The rights plan, designed to prevent a significant sale of the company’s class A shares, will be triggered as soon as a party takes more than 15 percent ownership. It is also intended to keep a bidder from blocking the sale of the company.
TerraForm Power’s class A shares are divided among public and private investors and the company’s management. Its class B controlling shares are fully owned by SunEdison.
In June, Brookfield bought 12.13 percent of TerraForm Power’s class A shares and announced in a regulatory filing last week it would bid, along with Appaloosa, for SunEdison’s class B controlling shares.
Poison pill clauses, if triggered, typically make a company's stock look less attractive to the acquiring firm, for instance by allowing existing investors to purchase additional shares at a discount.

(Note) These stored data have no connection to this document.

(** [Write] of the client writes the whole buffer or reports an error.
    Whatever order the server answers in, the call returns; if it reports no
    error it reports the length of the buffer, the offset has moved by it, and
    the file on the server is the old one with the buffer written over it at the
    offset. If it reports an error, the server refused one of the writes and the
    number is 0. Nothing is left in flight. *)
Lemma client_Write_writes_file {P A : Type} `{PeerSpec P A} (f : File) (file_of : A → list byte) (refused : A → Prop)
    (b : list byte) (c : Client P) (fuel : nat) :
  writes_file (f_handle f) file_of refused → idle c →
  slen (f_handle f) <= 256 → 1 <= maxPacket c <= 2 ^ 17 → 0 <= f_offset f → f_offset f + zlen b < 2 ^ 63 →
  0 <= nextid c → nextid c + zlen b < 2 ^ 32 → zlen b <= Z.of_nat fuel →
  ∃ n err c', File_Write fuel f b c = (Returns (set_offset f (f_offset f + n), n, err), c') ∧ idle c'
    ∧ match err with
      | None => n = zlen b ∧ file_of (server (peer c')) = write_bytes (f_offset f) b (file_of (server (peer c)))
      | Some _ => n = 0 ∧ refused (server (peer c'))
      end.
Proof.
  intros Hserver Hidle Hh Hmp Hoff Hrange Hn0 Hids Hfuel. pose proof (zlen_nonneg b).
  destruct (make_chan c) as [r c1] eqn:Emk. destruct r as [ch| | |]; try discriminate Emk.
  destruct (idle_tracks c ch c1 Hidle Emk) as (Ht & Hs & [Hmp' _] & Hnx).
  set (st0 := mkWrite b 0 1 (f_offset f) None). set (F := file_of (server (peer c))).
  assert (∀ i, ¬ covered ∅ i) as Hcov by (intros i (id & r & Hr & _); done).
  assert (write_inv f file_of refused (f_offset f) b F ch c1 ∅ 0 st0) as Hi.
  { split; simpl; rewrite ?Hs, ?Hmp', ?Hnx; try done; try lia. split; fold F; [lia|intros; lia|intros; lia|done]. }
  destruct (Write_loop_spec f file_of refused (f_offset f) b F Hserver Hh Hoff Hrange ch fuel c1 ∅ 0 st0 Hi)
    as (c' & pos' & st' & E & Hi' & Hend); [simpl; lia|].
  exists (match ws_err st' with Some _ => 0 | None => zlen b end), (ws_err st'), c'. split_and!.
  - unfold File_Write, mbind, M_bind. rewrite Emk. fold st0. rewrite E. unfold mret, M_ret. do 2 f_equal.
    rewrite u64_id; [done|]. unfold is_u64. destruct (ws_err st'); lia.
  - apply (tracks_idle ch), Hi'.
  - pose proof (wi_err _ _ _ _ _ _ _ _ _ _ _ Hi') as Hw. destruct (ws_err st') as [e|] eqn:Ee; [done|].
    split; [done|]. rewrite (Hend eq_refl) in Hw. destruct (decide (b = [])) as [->|Hne]; [|by apply (written_all _ b F Hoff)].
    destruct fuel; simpl in E; injection E as <- <-; by rewrite Hs.
Qed.

Lemma mem_server_writes :
  writes_file (P := sched MemServer.state) "1" MemServer.ms_file (λ s, MemServer.ms_refused s = true).
Proof.
  split; [done|]. intros id l o d s x s' Ho (_ & _ & E). simpl in E. destruct (o + zlen d <=? MemServer.ms_room s); injection E as <- <-.
  - exists sshFxOk. by eexists _, _.
  - exists sshFxFailure. by eexists _, _.
Qed.
(** Five bytes over the end of a file, in packets of two, answered from the
    last to the first. *)
Lemma client_Write_writes_file_witness :
  let c := MemServer.client (MemServer.mk (bytes_of_string "abcd") 3 100 false) [0; 1; 0]%nat 2 in
  let f := mkFile "/a" "1" 2 in
  ∃ n err c', File_Write 5 f (bytes_of_string "HELLO") c = (Returns (set_offset f (2 + n), n, err), c') ∧ idle c'
    ∧ match err with
      | None => n = 5 ∧ MemServer.ms_file (server (peer c')) = bytes_of_string "abHELLO"
      | Some _ => n = 0 ∧ MemServer.ms_refused (server (peer c')) = true
      end.
Proof.
  intros c f.
  destruct (client_Write_writes_file f MemServer.ms_file (λ s, MemServer.ms_refused s = true) (bytes_of_string "HELLO") c 5)
    as (n & err & c' & E & Hidle & Hres);
    [apply mem_server_writes|apply MemServer.client_idle|by vm_compute..|].
  exists n, err, c'. split; [exact E|]. split; [exact Hidle|exact Hres].
Defined.
(** It succeeds. *)
Example write_hello :
  let c := MemServer.client (MemServer.mk (bytes_of_string "abcd") 3 100 false) [0; 1; 0]%nat 2 in
  (File_Write 5 (mkFile "/a" "1" 2) (bytes_of_string "HELLO") c).1 = Returns (mkFile "/a" "1" 7, 5, None).
Proof. vm_compute. reflexivity. Qed.
Lemma next_ack_sound fuel : ∀ r n r', next_ack fuel r = (inl n, r') →
  ∃ beats ack, reads r (beats ++ [ack]) r' ∧ Forall ack_success (beats ++ [ack]) ∧ Forall is_beat beats
    ∧ ack_Seqno ack = n ∧ n ≠ heartbeatSeqno.
Proof.
  induction fuel as [|fuel IH]; intros r n r' E; simpl in E; [done|].
  destruct (readPrefixedMessage r) as [[ack| |] r1] eqn:Er; [|done..].
  destruct (bad_reply 0 (ack_Reply ack)) as [[]|] eqn:Eb; [done|]. apply bad_reply_None in Eb.
  destruct (Z.eqb_spec (ack_Seqno ack) heartbeatSeqno) as [Hh|Hh].
  - destruct (IH _ _ _ E) as (beats & a & Hr & Hs & Hb & Hn). exists (ack :: beats), a.
    split_and!; [by eapply reads_ack|by constructor|by constructor|apply Hn..].
  - injection E as <- <-. exists [], ack. split_and!; [eapply reads_ack; [done|constructor]|by repeat constructor|done..].
Qed.

Lemma next_ack_complete beats : ∀ fuel r ack acks r', reads r (beats ++ ack :: acks) r' → Forall ack_success (beats ++ [ack]) →
  Forall is_beat beats → ack_Seqno ack ≠ heartbeatSeqno → (length (rd_rest r) < fuel)%nat →
  ∃ r1, next_ack fuel r = (inl (ack_Seqno ack), r1) ∧ reads r1 acks r'.
Proof.
  induction beats as [|h beats IH]; intros fuel r ack acks r' Hr Hs Hb Hn Hf; (destruct fuel as [|fuel]; [lia|]); simpl in *.
  - inversion Hr as [|? ? r1 ? ? Er Hr']; subst. rewrite Er. apply Forall_inv in Hs. rewrite (proj2 (bad_reply_None 0 _)) by done.
    destruct (Z.eqb_spec (ack_Seqno ack) heartbeatSeqno); [done|]. by exists r1.
  - inversion Hr as [|? ? r1 ? ? Er Hr']; subst. rewrite Er. apply Forall_cons in Hs as [Hs1 Hs]. apply Forall_cons in Hb as [Hb1 Hb].
    rewrite (proj2 (bad_reply_None 0 _)) by done. rewrite (proj2 (Z.eqb_eq _ _)) by done.
    apply IH; try done. apply readPrefixed_shorter in Er. lia.
Qed.

(** The numbers of the packets that a list of acks is about. *)
Definition acked_seqnos (acks : list PipelineAckProto) : list Z :=
  filter (λ n, n ≠ heartbeatSeqno) (map ack_Seqno acks).

Lemma acked_beats beats acks : Forall is_beat beats → acked_seqnos (beats ++ acks) = acked_seqnos acks.
Proof.
  induction 1 as [|h beats Hh _ IH]; [done|]. unfold acked_seqnos in *. simpl. rewrite filter_cons_False; [done|].
  rewrite Hh. naive_solver.
Qed.

(** The ack loop ends without an error exactly when every packet was
    acknowledged, in order, by every datanode of the pipeline. *)
Lemma ackPackets_spec packets : Forall (λ p, pk_seqno p ≠ heartbeatSeqno) packets → ∀ r,
  ackPackets packets r = None ↔
  ∃ acks r', reads r acks r' ∧ Forall ack_success acks ∧ acked_seqnos acks = map pk_seqno packets.
Proof.
  induction 1 as [|p packets Hp _ IH]; intros r; cbn [ackPackets map].
  { split; [|done]. intros _. exists [], r. split_and!; [constructor|constructor|done]. }
  split.
  - destruct (next_ack _ r) as [[n|e] r1] eqn:E; [|done]. destruct (Z.eqb_spec n (pk_seqno p)) as [->|]; [|done].
    intros (acks & r' & Hr & Hs & Ha)%IH. apply next_ack_sound in E as (beats & ack & Hr1 & Hs1 & Hb & Hn & Hne).
    exists ((beats ++ [ack]) ++ acks), r'. split_and!; [by eapply reads_app|by apply Forall_app|].
    rewrite <- app_assoc, acked_beats by done. unfold acked_seqnos in *. simpl. rewrite Hn, filter_cons_True by done.
    by rewrite Ha.
  - intros (acks & r' & Hr & Hs & Ha).
    assert (∃ beats ack acks', acks = beats ++ ack :: acks' ∧ Forall is_beat beats ∧ ack_Seqno ack = pk_seqno p
      ∧ acked_seqnos acks' = map pk_seqno packets) as (beats & ack & acks' & -> & Hb & Hn & Ha').
    { clear - Ha Hp. induction acks as [|a acks IHa]; [done|]. unfold acked_seqnos in *. simpl in Ha.
      destruct (decide (ack_Seqno a = heartbeatSeqno)) as [Hh|Hh].
      - rewrite filter_cons_False in Ha by naive_solver. destruct (IHa Ha) as (beats & ack & acks' & -> & ? & ? & ?).
        exists (a :: beats), ack, acks'. split_and!; [done|by constructor|done..].
      - rewrite filter_cons_True in Ha by done. simplify_eq. by exists [], a, acks. }
    destruct (next_ack_complete beats (S (length (rd_rest r))) r ack acks' r') as (r1 & -> & Hr1); try done.
    + apply Forall_app in Hs as [? Hs]. apply Forall_cons in Hs as [? _]. apply Forall_app. by repeat constructor.
    + by rewrite Hn.
    + lia.
    + rewrite Hn, Z.eqb_refl. apply IH. exists acks', r'. split_and!; [done| |done].
      apply Forall_app in Hs as [_ Hs]. by inversion Hs.
Qed.
End acks.

(** ** Checksums *)
Lemma lxor_u32 a b : is_u32 a → is_u32 b → is_u32 (Z.lxor a b).
Proof.
  intros Ha Hb. assert (Z.lxor a b = Z.lxor a b mod 2 ^ 32) as ->; [|apply Z.mod_pos_bound; lia].
  rewrite <- Z.land_ones by lia. apply Z.bits_inj'. intros i Hi. rewrite Z.land_spec, Z.lxor_spec.
  destruct (Z.lt_ge_cases i 32); [by rewrite Z.ones_spec_low, andb_true_r by lia|].
  rewrite <- (Z.mod_small a (2 ^ 32)), <- (Z.mod_small b (2 ^ 32)), !Z.mod_pow2_bits_high by (unfold is_u32 in *; lia). done.
Qed.
Lemma crc_bit_u32 p c : is_u32 p → is_u32 c → is_u32 (crc_bit p c).
Proof.
  intros Hp Hc. assert (is_u32 (Z.shiftr c 1)) as Hs.
  { unfold is_u32 in *. rewrite Z.shiftr_div_pow2 by lia. change (2 ^ 1) with 2. split; [apply Z.div_pos; lia|].
    apply Z.div_lt_upper_bound; lia. }
  unfold crc_bit. case_match; [by apply lxor_u32|done].
Qed.
Lemma crc_byte_u32 p c b : is_u32 p → is_u32 c → is_u32 (crc_byte p c b).
Proof.
  intros Hp Hc. unfold crc_byte. assert (is_u32 (Z.lxor c (Z_of_byte b))) as H0.
  { apply lxor_u32; [done|]. pose proof (Z_of_byte_range b). unfold is_u32. lia. }
  revert H0. generalize (Z.lxor c (Z_of_byte b)). intros z Hz. generalize 8%nat. intros k. induction k as [|k IH]; [done|]. by apply crc_bit_u32.
Qed.
Lemma crc32_u32 b tab : is_u32 (crc32_Checksum b tab).
Proof.
  unfold crc32_Checksum. apply lxor_u32; [|done]. assert (is_u32 (poly tab)) as Hp by by destruct tab.
  assert (is_u32 0xffffffff) as Hc by done. revert Hc. generalize 0xffffffff. induction b as [|x b IH]; intros z Hz; simpl; [done|].
  apply IH. by apply crc_byte_u32.
Qed.
Example crc32_check : crc32_Checksum (bytes_of_string "123456789") IEEETable = 0xcbf43926
  ∧ crc32_Checksum (bytes_of_string "123456789") Castagnoli = 0xe3069283.
Proof. by vm_compute. Qed.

TerraForm Power’s interim chief executive Peter Blackmore mentioned Brookfield’s move in a statement and said it was “in the best interests of all” stockholders for acquisition proposals “to emerge in an environment free of a blocking position accumulated by possible bidders”.
TerraForm Global, SunEdison’s other yieldco, said in a filing last week it was in “active discussions” for SunEdison to sell its controlling interest, but no potential bidder has emerged.
TerraForm Power operates a 3GW portfolio of assets in the UK, UK, Canada and Chile. TerraForm Global has a 917MW solar and wind portfolio mostly in Asia and South America.
Nearly four months after filing for bankruptcy, SunEdison, once the world's largest renewable energy provider, seems to be moving forward with restructuring. The company has steadily been shedding assets, most recently selling the development rights to a 600MW wind project to Pattern Energy Group.